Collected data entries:
▼▼▼

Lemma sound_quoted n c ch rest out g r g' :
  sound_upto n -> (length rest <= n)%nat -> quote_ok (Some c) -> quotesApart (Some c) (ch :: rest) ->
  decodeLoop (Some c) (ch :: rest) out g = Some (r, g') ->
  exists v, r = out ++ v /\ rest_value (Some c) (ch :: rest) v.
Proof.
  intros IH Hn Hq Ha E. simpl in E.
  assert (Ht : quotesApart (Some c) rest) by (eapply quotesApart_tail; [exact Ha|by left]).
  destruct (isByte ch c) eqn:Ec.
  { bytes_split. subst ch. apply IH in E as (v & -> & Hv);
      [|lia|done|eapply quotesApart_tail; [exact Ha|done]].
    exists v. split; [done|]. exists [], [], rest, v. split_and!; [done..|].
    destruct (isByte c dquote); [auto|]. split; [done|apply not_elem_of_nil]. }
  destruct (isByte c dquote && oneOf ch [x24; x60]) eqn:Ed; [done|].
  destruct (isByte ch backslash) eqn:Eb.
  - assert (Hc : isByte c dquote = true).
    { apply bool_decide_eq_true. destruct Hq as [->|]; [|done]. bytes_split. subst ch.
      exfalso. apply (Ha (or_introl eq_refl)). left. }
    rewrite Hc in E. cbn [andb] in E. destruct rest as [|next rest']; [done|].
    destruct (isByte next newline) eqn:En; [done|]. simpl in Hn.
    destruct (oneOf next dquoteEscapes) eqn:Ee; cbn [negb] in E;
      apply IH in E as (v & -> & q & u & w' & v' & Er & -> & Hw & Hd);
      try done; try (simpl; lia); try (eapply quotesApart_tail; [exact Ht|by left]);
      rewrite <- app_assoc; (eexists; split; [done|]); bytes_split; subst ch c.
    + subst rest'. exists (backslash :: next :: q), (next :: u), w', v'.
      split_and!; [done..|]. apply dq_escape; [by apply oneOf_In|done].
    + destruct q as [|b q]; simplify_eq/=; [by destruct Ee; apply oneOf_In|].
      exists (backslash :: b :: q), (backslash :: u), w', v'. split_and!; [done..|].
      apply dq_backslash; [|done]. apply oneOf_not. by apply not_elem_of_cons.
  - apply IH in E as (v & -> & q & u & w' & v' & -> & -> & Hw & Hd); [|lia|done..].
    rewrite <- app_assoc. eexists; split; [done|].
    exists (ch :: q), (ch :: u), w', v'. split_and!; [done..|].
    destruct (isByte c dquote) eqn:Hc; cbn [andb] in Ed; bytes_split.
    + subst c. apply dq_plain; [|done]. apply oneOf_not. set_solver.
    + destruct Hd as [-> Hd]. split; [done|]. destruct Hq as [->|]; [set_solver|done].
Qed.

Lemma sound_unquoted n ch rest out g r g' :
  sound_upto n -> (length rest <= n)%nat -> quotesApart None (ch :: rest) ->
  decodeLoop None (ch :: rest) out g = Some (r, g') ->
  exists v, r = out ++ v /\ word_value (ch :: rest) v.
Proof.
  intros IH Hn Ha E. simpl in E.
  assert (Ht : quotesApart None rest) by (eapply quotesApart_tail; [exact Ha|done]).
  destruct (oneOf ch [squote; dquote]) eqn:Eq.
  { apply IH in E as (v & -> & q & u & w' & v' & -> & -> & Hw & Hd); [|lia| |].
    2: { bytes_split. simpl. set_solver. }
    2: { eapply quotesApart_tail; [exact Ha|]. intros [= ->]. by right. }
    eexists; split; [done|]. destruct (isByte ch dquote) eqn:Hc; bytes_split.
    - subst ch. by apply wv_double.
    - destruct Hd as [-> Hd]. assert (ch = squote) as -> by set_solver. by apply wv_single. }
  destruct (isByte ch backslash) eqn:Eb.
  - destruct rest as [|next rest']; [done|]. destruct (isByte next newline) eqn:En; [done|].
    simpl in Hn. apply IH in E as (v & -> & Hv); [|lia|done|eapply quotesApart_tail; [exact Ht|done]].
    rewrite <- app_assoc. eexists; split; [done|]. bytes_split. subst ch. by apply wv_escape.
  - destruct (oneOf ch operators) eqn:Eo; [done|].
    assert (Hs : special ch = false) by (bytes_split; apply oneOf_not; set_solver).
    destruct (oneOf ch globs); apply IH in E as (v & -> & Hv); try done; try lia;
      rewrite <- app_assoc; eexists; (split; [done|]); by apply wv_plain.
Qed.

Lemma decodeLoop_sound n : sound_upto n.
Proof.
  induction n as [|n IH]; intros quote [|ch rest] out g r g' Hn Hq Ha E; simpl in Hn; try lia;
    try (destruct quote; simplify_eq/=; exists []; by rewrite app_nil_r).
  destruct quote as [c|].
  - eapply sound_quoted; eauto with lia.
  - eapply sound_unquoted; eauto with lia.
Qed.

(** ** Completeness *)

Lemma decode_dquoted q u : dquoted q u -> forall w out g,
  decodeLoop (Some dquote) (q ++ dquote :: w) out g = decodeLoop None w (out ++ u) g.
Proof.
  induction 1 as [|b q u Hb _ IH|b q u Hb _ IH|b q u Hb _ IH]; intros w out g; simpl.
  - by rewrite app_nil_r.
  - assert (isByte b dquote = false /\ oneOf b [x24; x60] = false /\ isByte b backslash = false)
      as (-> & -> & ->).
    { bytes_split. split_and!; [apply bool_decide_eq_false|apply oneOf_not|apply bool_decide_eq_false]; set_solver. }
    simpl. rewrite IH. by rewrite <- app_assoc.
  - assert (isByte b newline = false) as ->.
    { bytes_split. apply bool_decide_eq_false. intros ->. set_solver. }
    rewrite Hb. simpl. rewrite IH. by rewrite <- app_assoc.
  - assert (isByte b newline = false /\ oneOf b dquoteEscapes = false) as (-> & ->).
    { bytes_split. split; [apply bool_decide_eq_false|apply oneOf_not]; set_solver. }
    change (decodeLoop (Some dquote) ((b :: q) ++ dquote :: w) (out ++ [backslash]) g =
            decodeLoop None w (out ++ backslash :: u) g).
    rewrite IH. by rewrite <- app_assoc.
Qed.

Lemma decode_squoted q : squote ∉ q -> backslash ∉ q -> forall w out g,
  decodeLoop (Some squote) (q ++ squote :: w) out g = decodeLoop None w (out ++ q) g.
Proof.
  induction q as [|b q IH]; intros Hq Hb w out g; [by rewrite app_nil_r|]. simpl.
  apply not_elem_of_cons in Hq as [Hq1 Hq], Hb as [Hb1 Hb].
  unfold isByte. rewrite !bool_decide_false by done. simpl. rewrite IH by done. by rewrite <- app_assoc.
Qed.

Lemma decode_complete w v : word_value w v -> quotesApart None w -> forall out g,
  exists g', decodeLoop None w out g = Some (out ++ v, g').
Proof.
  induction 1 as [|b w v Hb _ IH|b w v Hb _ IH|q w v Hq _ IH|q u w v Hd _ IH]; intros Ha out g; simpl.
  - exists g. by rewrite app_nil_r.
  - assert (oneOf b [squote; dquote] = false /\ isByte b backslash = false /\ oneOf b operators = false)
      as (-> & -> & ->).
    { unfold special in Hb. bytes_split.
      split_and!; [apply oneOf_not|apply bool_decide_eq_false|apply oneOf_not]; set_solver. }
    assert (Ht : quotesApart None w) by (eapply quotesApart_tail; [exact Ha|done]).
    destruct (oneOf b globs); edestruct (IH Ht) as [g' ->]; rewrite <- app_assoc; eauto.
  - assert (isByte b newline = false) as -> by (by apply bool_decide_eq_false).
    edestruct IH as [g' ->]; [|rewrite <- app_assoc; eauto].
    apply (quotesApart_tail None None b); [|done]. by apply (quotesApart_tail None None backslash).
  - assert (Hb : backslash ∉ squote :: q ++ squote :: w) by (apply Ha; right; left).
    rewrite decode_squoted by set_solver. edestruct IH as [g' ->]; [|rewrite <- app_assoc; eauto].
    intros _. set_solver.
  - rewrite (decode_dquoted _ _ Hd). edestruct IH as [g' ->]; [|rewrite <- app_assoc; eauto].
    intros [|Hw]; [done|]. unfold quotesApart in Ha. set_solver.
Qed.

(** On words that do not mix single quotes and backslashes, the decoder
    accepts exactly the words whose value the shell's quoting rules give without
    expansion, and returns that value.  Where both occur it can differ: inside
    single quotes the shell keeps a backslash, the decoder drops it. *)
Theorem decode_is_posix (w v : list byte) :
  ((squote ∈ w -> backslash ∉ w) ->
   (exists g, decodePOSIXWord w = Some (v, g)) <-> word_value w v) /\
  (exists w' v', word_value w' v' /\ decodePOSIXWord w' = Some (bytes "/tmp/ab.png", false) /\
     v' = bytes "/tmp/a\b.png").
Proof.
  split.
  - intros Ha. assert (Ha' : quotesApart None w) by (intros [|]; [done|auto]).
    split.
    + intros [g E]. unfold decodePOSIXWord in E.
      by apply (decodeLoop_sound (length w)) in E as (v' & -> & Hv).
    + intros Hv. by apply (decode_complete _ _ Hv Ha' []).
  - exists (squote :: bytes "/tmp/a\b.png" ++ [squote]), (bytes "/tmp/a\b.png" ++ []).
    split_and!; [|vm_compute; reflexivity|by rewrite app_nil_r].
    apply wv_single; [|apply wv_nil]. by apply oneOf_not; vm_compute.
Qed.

▲▲▲

## TASK ITEM
Stopping at the line containing "exists v. split;", please repeat exactly every line from the very start of the entries, that line included, and nothing more.

## RESULT OF THE EXERCISE
Lemma sound_quoted n c ch rest out g r g' :
  sound_upto n -> (length rest <= n)%nat -> quote_ok (Some c) -> quotesApart (Some c) (ch :: rest) ->
  decodeLoop (Some c) (ch :: rest) out g = Some (r, g') ->
  exists v, r = out ++ v /\ rest_value (Some c) (ch :: rest) v.
Proof.
  intros IH Hn Hq Ha E. simpl in E.
  assert (Ht : quotesApart (Some c) rest) by (eapply quotesApart_tail; [exact Ha|by left]).
  destruct (isByte ch c) eqn:Ec.
  { bytes_split. subst ch. apply IH in E as (v & -> & Hv);
      [|lia|done|eapply quotesApart_tail; [exact Ha|done]].
    exists v. split; [done|]. exists [], [], rest, v. split_and!; [done..|].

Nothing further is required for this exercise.